Your task:
Note each line in the data holding the string "false" and report it.

Dataset records:
(** [BTreeIndex::BTreeIndex(segments_to_index)], with [t = 3]. *)
Definition BTreeIndex_new (segments : list Segment) : BTreeIndex :=
  let chunk_size := match segments with seg :: _ => length seg | [] => 0%nat end in
  let offsets := merge_sort (offset_le segments) (seq 0 chunk_size) in
  let st := foldl (loader_step segments)
                  (mkLoader (mkNode 3 true [] []) [] [] None) offsets in
  let root :=
    match ld_current st with
    | None => ld_root st
    | Some (cur, start, cnt) =>
        _insert (ld_root st) cur (set_count cnt (mkValue start 0 ∅ None None 0 0 0))
    end in
  mkIndex root 0 (ld_chunk_offsets st) (ld_null_positions st).

(** *** Key operations *)

Definition insert_key (idx : BTreeIndex) (k : Key) : bool * BTreeIndex :=
  match search (_root idx) k with
  | Some _ =>
      (false, with_root (alter_search (λ v, set_count (ChunkOffset_incr (count v)) v) (_root idx) k) idx)
  | None => (true, with_root (_insert (_root idx) k (new_value 1)) idx)
  end.

Definition remove_key (idx : BTreeIndex) (k : Key) : bool * BTreeIndex :=
  match search (_root idx) k with
  | None => (false, idx)
  | Some existing_value =>
      if 1 <? count existing_value then
        (false, with_root (alter_search (λ v, set_count (count v - 1) v) (_root idx) k) idx)
      else (true, with_root (_remove_entry (_root idx) k) idx)
  end.

Definition contains_key (idx : BTreeIndex) (k : Key) : bool :=
  bool_decide (is_Some (search (_root idx) k)).

(** All entries of the tree, in key order for a well-formed tree: the
    children of an internal node interleaved with its entries. *)
Fixpoint interleave (cs : list (list BTreeEntry)) (es : list BTreeEntry) : list BTreeEntry :=
  match cs with
  | [] => es
  | c :: cs' =>
      c ++ match es with
           | [] => concat cs'
           | e :: es' => e :: interleave cs' es'
           end
  end.

Fixpoint tree_entries (n : BTreeNode) : list BTreeEntry :=
  match n with
  | mkNode _ lf es cs => if lf then es else interleave (tree_entries <$> cs) es
  end.

(** [BTreeIndex::key_count]: the lambda [count_keys]. *)
Fixpoint count_keys (n : BTreeNode) : nat :=
  match n with
  | mkNode _ lf es cs =>
      (length es + if lf then 0 else foldr (λ c acc, count_keys c + acc) 0 cs)%nat
  end.

Definition key_count (idx : BTreeIndex) : nat := count_keys (_root idx).

Definition get_value (idx : BTreeIndex) (k : Key) : option BTreeValue :=
  search (_root idx) k.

Exercise output:
      (false, with_root (alter_search (λ v, set_count (ChunkOffset_incr (count v)) v) (_root idx) k) idx)
  | None => (false, idx)
        (false, with_root (alter_search (λ v, set_count (count v - 1) v) (_root idx) k) idx)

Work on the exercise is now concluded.